Data shown below:
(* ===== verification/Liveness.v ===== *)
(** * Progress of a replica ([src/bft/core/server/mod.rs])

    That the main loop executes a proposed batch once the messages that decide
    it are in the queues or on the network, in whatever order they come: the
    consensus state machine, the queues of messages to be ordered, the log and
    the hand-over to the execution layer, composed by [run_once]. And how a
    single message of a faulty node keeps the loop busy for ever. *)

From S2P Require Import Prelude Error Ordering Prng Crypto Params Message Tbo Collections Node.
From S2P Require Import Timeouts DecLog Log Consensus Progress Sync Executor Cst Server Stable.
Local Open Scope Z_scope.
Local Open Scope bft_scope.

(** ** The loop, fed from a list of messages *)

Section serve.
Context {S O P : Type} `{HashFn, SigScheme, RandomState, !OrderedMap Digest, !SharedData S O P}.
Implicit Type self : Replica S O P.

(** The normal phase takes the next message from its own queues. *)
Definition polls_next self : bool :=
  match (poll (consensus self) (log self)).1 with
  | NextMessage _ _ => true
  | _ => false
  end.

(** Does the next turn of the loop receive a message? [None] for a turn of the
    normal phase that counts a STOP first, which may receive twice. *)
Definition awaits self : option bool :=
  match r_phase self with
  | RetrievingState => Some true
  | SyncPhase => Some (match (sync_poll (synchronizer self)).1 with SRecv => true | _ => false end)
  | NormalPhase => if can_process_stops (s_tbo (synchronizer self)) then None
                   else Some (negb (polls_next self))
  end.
End of Data shown.
Data shown below:
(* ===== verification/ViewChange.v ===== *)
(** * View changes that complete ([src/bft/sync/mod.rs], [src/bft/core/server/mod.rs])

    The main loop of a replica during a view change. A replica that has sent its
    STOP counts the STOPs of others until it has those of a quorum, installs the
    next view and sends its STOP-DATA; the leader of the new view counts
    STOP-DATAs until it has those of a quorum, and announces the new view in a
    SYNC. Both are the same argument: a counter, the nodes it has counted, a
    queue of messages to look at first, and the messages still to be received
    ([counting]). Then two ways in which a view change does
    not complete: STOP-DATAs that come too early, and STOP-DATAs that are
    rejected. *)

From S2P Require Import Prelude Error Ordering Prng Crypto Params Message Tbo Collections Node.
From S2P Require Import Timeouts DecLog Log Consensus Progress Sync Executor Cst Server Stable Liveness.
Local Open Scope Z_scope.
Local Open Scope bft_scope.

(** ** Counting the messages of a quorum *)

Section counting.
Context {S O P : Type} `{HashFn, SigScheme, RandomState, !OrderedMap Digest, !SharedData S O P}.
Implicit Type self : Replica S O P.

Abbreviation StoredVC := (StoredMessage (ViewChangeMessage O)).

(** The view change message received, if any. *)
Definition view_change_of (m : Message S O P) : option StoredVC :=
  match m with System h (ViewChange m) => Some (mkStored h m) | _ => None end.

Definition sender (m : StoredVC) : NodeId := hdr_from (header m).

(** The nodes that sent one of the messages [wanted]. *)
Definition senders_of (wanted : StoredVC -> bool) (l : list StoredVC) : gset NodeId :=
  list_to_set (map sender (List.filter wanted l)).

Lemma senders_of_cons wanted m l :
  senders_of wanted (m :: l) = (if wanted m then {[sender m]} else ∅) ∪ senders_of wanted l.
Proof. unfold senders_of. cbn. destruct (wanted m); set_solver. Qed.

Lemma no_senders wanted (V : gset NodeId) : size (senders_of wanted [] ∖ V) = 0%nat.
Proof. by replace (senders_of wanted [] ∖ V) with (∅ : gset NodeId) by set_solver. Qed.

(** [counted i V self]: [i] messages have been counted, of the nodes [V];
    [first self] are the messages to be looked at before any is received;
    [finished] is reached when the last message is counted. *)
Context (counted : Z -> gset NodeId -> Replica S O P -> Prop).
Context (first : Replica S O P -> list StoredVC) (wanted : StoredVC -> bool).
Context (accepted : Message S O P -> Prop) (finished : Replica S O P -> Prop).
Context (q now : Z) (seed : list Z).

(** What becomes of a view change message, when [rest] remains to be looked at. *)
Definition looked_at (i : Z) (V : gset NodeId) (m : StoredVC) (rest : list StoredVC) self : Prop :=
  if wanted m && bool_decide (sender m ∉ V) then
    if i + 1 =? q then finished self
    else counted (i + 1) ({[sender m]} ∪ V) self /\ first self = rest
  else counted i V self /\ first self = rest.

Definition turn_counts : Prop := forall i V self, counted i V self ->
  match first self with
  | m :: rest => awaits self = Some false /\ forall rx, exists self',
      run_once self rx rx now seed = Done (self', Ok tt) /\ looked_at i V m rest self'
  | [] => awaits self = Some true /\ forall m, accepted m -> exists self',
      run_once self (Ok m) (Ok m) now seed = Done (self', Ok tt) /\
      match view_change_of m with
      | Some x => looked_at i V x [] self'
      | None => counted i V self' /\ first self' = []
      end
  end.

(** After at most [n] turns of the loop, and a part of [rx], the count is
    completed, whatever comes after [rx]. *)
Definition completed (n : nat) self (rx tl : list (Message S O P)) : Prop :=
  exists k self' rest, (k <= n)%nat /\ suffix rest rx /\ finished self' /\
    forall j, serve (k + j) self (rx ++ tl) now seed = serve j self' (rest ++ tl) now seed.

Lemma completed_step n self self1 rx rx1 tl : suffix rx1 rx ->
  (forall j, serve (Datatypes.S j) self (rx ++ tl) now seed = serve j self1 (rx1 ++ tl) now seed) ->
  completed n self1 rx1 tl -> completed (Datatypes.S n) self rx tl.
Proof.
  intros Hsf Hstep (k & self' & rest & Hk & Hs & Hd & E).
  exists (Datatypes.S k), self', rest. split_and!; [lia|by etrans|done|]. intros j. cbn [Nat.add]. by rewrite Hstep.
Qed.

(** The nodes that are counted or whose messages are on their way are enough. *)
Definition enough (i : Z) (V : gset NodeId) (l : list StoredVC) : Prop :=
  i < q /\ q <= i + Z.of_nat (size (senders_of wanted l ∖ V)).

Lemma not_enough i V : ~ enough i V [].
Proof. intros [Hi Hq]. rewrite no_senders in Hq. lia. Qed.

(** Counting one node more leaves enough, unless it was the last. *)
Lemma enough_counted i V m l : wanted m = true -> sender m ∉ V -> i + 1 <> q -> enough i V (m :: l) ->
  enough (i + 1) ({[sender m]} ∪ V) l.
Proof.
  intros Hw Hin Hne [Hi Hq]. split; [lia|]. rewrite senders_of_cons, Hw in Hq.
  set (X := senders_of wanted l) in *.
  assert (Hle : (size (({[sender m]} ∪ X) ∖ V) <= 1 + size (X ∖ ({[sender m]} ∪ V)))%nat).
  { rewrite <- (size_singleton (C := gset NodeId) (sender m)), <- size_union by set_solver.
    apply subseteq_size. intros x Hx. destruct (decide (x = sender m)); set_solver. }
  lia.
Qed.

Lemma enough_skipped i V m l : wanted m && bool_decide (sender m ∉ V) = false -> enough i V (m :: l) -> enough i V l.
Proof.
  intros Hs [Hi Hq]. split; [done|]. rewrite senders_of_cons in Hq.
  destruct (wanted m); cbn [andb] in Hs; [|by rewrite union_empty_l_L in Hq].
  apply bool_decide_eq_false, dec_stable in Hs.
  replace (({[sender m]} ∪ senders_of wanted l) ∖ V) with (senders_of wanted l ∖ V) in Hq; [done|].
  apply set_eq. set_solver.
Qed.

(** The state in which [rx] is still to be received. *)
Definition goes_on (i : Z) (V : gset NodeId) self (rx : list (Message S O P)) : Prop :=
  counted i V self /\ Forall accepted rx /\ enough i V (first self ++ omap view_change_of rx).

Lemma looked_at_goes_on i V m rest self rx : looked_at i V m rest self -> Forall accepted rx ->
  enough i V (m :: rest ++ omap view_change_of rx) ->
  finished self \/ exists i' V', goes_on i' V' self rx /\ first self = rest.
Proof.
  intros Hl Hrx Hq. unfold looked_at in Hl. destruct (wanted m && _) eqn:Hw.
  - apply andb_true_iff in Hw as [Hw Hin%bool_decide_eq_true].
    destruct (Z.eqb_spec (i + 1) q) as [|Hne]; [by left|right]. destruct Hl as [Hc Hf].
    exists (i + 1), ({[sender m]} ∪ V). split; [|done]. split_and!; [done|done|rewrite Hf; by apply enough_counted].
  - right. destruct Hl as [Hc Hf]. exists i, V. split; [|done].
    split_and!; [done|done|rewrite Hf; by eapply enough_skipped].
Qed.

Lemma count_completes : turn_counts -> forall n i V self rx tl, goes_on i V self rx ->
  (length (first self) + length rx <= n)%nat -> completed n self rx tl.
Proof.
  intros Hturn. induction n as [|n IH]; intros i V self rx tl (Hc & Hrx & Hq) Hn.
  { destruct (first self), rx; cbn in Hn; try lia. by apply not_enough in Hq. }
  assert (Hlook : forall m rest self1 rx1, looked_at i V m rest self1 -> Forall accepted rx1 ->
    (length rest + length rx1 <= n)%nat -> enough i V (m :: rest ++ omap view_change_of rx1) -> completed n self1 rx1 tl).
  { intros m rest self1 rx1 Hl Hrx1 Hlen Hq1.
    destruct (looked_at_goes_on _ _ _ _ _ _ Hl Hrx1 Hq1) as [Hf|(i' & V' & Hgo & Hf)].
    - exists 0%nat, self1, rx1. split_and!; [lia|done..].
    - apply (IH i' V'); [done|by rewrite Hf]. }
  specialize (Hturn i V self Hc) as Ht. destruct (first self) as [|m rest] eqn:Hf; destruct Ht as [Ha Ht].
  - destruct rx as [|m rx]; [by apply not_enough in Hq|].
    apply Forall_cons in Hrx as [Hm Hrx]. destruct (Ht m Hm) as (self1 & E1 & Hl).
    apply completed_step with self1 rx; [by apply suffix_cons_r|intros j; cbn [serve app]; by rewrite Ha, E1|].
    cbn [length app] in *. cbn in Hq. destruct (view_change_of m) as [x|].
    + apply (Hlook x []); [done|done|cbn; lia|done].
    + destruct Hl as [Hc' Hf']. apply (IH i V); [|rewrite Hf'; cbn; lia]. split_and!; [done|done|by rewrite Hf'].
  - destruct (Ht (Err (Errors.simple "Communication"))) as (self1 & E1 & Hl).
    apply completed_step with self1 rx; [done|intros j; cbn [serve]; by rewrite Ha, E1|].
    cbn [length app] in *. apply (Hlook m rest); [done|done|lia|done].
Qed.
End of Data shown.
## [Work required]
Scan the lines above for "Proof. intros [Hi" and for "set (X := senders_of wanted l) in *.". Repeat exactly the line holding each of them and every line in between.

## [Solution to this problem]
Proof. intros [Hi Hq]. rewrite no_senders in Hq. lia. Qed.

(** Counting one node more leaves enough, unless it was the last. *)
Lemma enough_counted i V m l : wanted m = true -> sender m ∉ V -> i + 1 <> q -> enough i V (m :: l) ->
  enough (i + 1) ({[sender m]} ∪ V) l.
Proof.
  intros Hw Hin Hne [Hi Hq]. split; [lia|]. rewrite senders_of_cons, Hw in Hq.
  set (X := senders_of wanted l) in *.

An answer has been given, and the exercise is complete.